Deregulated electricity generators make most of their profits on hot summer afternoons, when air conditioners and offices force grid operators to call up their most expensive electricity: natural gas “peaker” plants. Cheap to build but expensive to operate, these plants are essentially jet engines, producing power on demand for a few hours at a time. However, the entire industry benefits when peaker plants kick in, because every other generator, including the cheapest hydropower operator, receives the same top dollar during those peak hours.The move from a highly controlled and generally predictable grid to a more decentralized and less predictable system will be a huge challenge, but a challenge worth dealing with.

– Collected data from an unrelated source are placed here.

(** * XZCrawler: a shallow embedding of [xianzhi_crawler.js] and its checked properties

    The crawler is a single JavaScript class, [XianzhiCrawler].  This file
    embeds the parts of it that carry logic: the inline-code, table and
    code-card converters of the Markdown engine, the crawl loop with its
    window filter, de-duplication, retry and pagination cut-off, the article
    writer, and the image localizer with its downloader.

    Conventions.
    - A JavaScript string is the list of its UTF-16 code units ([jsstring]);
      every regular expression of the source that is modelled works code unit
      by code unit, so the embedding is exact on all strings.
    - Collaborators that are not code of the repository (the JSDOM parser,
      [Date] parsing, SHA-1, the network, the clock) are fields of small
      interface classes; a theorem holds for every implementation of them and
      the examples instantiate them.
    - Code that awaits is cut at its [await]s: what runs between two awaits is
      one transition on the crawler state, and the outcome of the awaited
      operation is an input of the next transition.

    The first part of the file holds the model, the second part the proofs. *)

From Stdlib Require Import ZArith NArith Lia Ascii String.
From stdpp Require Import base option list gmap sets strings.
(** * Chakra JS SDK: a shallow embedding of [src/chakra.ts] and [src/exceptions.ts]

    The client talks to a remote service and to local libraries (temporary
    files, the Parquet writer, the file system, the uuid generator).  Every
    such call is an explicit request answered by an arbitrary deterministic
    environment; the client is a state-and-exception monad over the client
    fields, the environment state and the log of calls made so far.

    Console output and colours are not modelled.  Of the progress bars only
    the [ProgressStream] class is, on its own: the calls of the client do
    not go through it. *)

From Stdlib Require Import String Ascii List ZArith NArith QArith Bool Arith Lia.

Import ListNotations.

Set Warnings "-register-all".

Local Open Scope nat_scope.
Local Open Scope list_scope.
Local Open Scope string_scope.

(* ------------------------------------------------------------------------- *)
(** ** JavaScript values *)

(** A JS number: every finite double is a rational; the three special values
    are kept apart. *)
Inductive JsNumber : Type :=
| Finite (q : Q)
| NaN
| Infinity (negative : bool).

Inductive JsValue : Type :=
| JsUndefined
| JsNull
| JsBoolean (b : bool)
| JsNum (n : JsNumber)
| JsBigInt (z : Z)
| JsString (s : string)
| JsDate (time : JsNumber)
| JsArray (items : list JsValue)
| JsObject (entries : list (string * JsValue)).

(** A record of the record set: its own enumerable properties in
    [Object.entries] order. *)
Definition JsRecord : Type := list (string * JsValue).

(** [Number.isInteger] *)
Definition Number_isInteger (n : JsNumber) : bool :=
  match n with
  | Finite q => (Qnum q mod Z.pos (Qden q) =? 0)%Z
  | NaN => false
  | Infinity _ => false
  end.

(** JS truthiness of a [string | null] value: [null] and [''] are falsy. *)
Definition truthy (val : option string) : bool :=
  match val with
  | None => false
  | Some s => negb (String.eqb s "")
  end.

(** [s.split(sep)] for a one-character separator: one more part than there
    are separators, so never empty. *)
Fixpoint split (sep : ascii) (s : string) : list string :=
  match s with
  | EmptyString => [EmptyString]
  | String c rest =>
      if Ascii.eqb c sep then EmptyString :: split sep rest
      else match split sep rest with
           | [] => [String c EmptyString]
           | p :: ps => String c p :: ps
           end
  end.

(** [parts.join(sep)] *)
Fixpoint join (sep : string) (parts : list string) : string :=
  match parts with
  | [] => ""
  | [p] => p
  | p :: ps => p ++ sep ++ join sep ps
  end.

(** A value read out of an array that may be too short, inside a template
    literal: [undefined] prints as the word. *)
Definition template (o : option string) : string :=
  match o with
  | Some s => s
  | None => "undefined"
  end.

(* ------------------------------------------------------------------------- *)
(** ** Errors ([src/exceptions.ts] and the ones of the runtime) *)

(** The [response] an axios error carries: its status and [data?.error]. *)
Record HttpResponse : Type := mkResponse {
  status : Z;
  data_error : option string
}.

Inductive JsError : Type :=
| Error (message : string)
| TypeError (message : string)
| AxiosError (message : string) (response : option HttpResponse)
| ChakraAPIError (message : string) (response : option HttpResponse)
| ChakraAuthError (message : string) (response : option HttpResponse).

(** [err.response] *)
Definition response_of (err : JsError) : option HttpResponse :=
  match err with
  | Error _ | TypeError _ => None
  | AxiosError _ r | ChakraAPIError _ r | ChakraAuthError _ r => r
  end.

(** [axios.isAxiosError(err)] *)
Definition isAxiosError (err : JsError) : bool :=
  match err with
  | AxiosError _ _ => true
  | _ => false
  end.

(** [err instanceof ChakraAPIError]; [ChakraAuthError] extends it. *)
Definition instanceof_ChakraAPIError (err : JsError) : bool :=
  match err with
  | ChakraAPIError _ _ | ChakraAuthError _ _ => true
  | _ => false
  end.

(** [err instanceof ChakraAuthError] *)
Definition instanceof_ChakraAuthError (err : JsError) : bool :=
  match err with
  | ChakraAuthError _ _ => true
  | _ => false
  end.

(** [err.response?.status === code] *)
Definition status_is (code : Z) (err : JsError) : bool :=
  match response_of err with
  | Some r => (status r =? code)%Z
  | None => false
  end.

Inductive Result (A : Type) : Type :=
| Ok (a : A)
| Throw (e : JsError).

Arguments Ok {A} a.
Arguments Throw {A} e.

(* ------------------------------------------------------------------------- *)
(** ** Constants *)

Definition BASE_URL : string := "https://api.chakra.dev".

Definition TOKEN_PREFIX : string := "DDB_".

Definition VERSION : string := "1.0.22".

Definition maxAttempts : nat := 3.

(* ------------------------------------------------------------------------- *)
(** ** The progress stream (lines 17-33 of [src/chakra.ts]) *)

(** A chunk of a file: a [Buffer]. *)
Definition Buffer : Type := list Byte.byte.

(** The calls a [SingleBar] receives. *)
Inductive BarCall : Type :=
| BarStart (total value : N)
| BarUpdate (value : N)
| BarStop.

(** A [ProgressStream]: its fields, with the bar as the calls it has
    received, and the chunks given to [this.push], in order. *)
Record ProgressStream : Type := mkProgressStream {
  total : N;
  transferred : N;
  bar : list BarCall;
  pushed : list Buffer
}.

(** [new ProgressStream(total, bar)], on a bar that has received [calls] *)
Definition new_ProgressStream (total : N) (calls : list BarCall)
  : ProgressStream :=
  mkProgressStream total 0 (calls ++ [BarStart total 0])%list [].

Definition _transform (chunk : Buffer) (s : ProgressStream) : ProgressStream :=
  let transferred' := (transferred s + N.of_nat (length chunk))%N in
  mkProgressStream (total s) transferred'
    (bar s ++ [BarUpdate transferred'])%list (pushed s ++ [chunk])%list.

Definition _flush (s : ProgressStream) : ProgressStream :=
  mkProgressStream (total s) (transferred s) (bar s ++ [BarStop])%list
    (pushed s).

(* ------------------------------------------------------------------------- *)
(** ** Type inference *)

Inductive DuckDbType : Type := BIGINT | DOUBLE | BOOLEAN | TIMESTAMP | VARCHAR.

Inductive ParquetType : Type :=
| PQ_DOUBLE | PQ_BOOLEAN | PQ_TIMESTAMP_MILLIS | PQ_UTF8.

Definition mapJsTypeToDuckDbType (value : JsValue) : DuckDbType :=
  match value with
  | JsNum n => if Number_isInteger n then BIGINT else DOUBLE
  | JsBoolean _ => BOOLEAN
  | JsDate _ => TIMESTAMP
  | _ => VARCHAR
  end.

(** The field type chosen inside [authenticated_push] (lines 309-319). *)
Definition parquetFieldType (val : JsValue) : ParquetType :=
  match val with
  | JsNum _ => PQ_DOUBLE
  | JsBoolean _ => PQ_BOOLEAN
  | JsDate _ => PQ_TIMESTAMP_MILLIS
  | _ => PQ_UTF8
  end.

Definition duckDbTypeName (t : DuckDbType) : string :=
  match t with
  | BIGINT => "BIGINT"
  | DOUBLE => "DOUBLE"
  | BOOLEAN => "BOOLEAN"
  | TIMESTAMP => "TIMESTAMP"
  | VARCHAR => "VARCHAR"
  end.

(* ------------------------------------------------------------------------- *)
(** ** Positional parameters *)

(** [\d] *)
Definition isDigit (c : ascii) : bool :=
  let n := nat_of_ascii c in (48 <=? n)%nat && (n <=? 57)%nat.

Definition isDollar (c : ascii) : bool := Ascii.eqb c "$"%char.

Arguments isDigit : simpl never.
Arguments isDollar : simpl never.

(** The longest run of digits [s] starts with: what [\d+] takes. *)
Fixpoint takeDigits (s : string) : string :=
  match s with
  | String c rest => if isDigit c then String c (takeDigits rest) else ""
  | EmptyString => ""
  end.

Solar panels -- whether utility scale or residential rooftop -- generate maximum power on exactly those hot afternoons when demand peaks. What's more, they do so at no marginal cost; the sun is free. This reduces reliance on peakers, causing prices to fall across the board, including for customers without solar power.
This is what terrifies power companies. In California, the afternoon peak has effectively collapsed. CAISO, the state’s grid manager, projects that the peak will become an afternoon chasm, so low that even power plants designed to operate 24 hours a day as “baseload power” (nuclear energy is a good example) may face difficult decisions about when to operate.
The first victims among utilities will be generators that sell electricity from peakers and other plants in the open market. Soon, their plants will be needed only for the few hours around dusk when the sun is weak but demand is still relatively high.
The monopoly utilities will be hit next. Edison Electric Institute warns of “irreparable damages to revenues and growth prospects” due to the spread of distributed power generation from renewable energy sources.
Why is solar growing so fast? Because in the past three years, the cost of panels has been halved.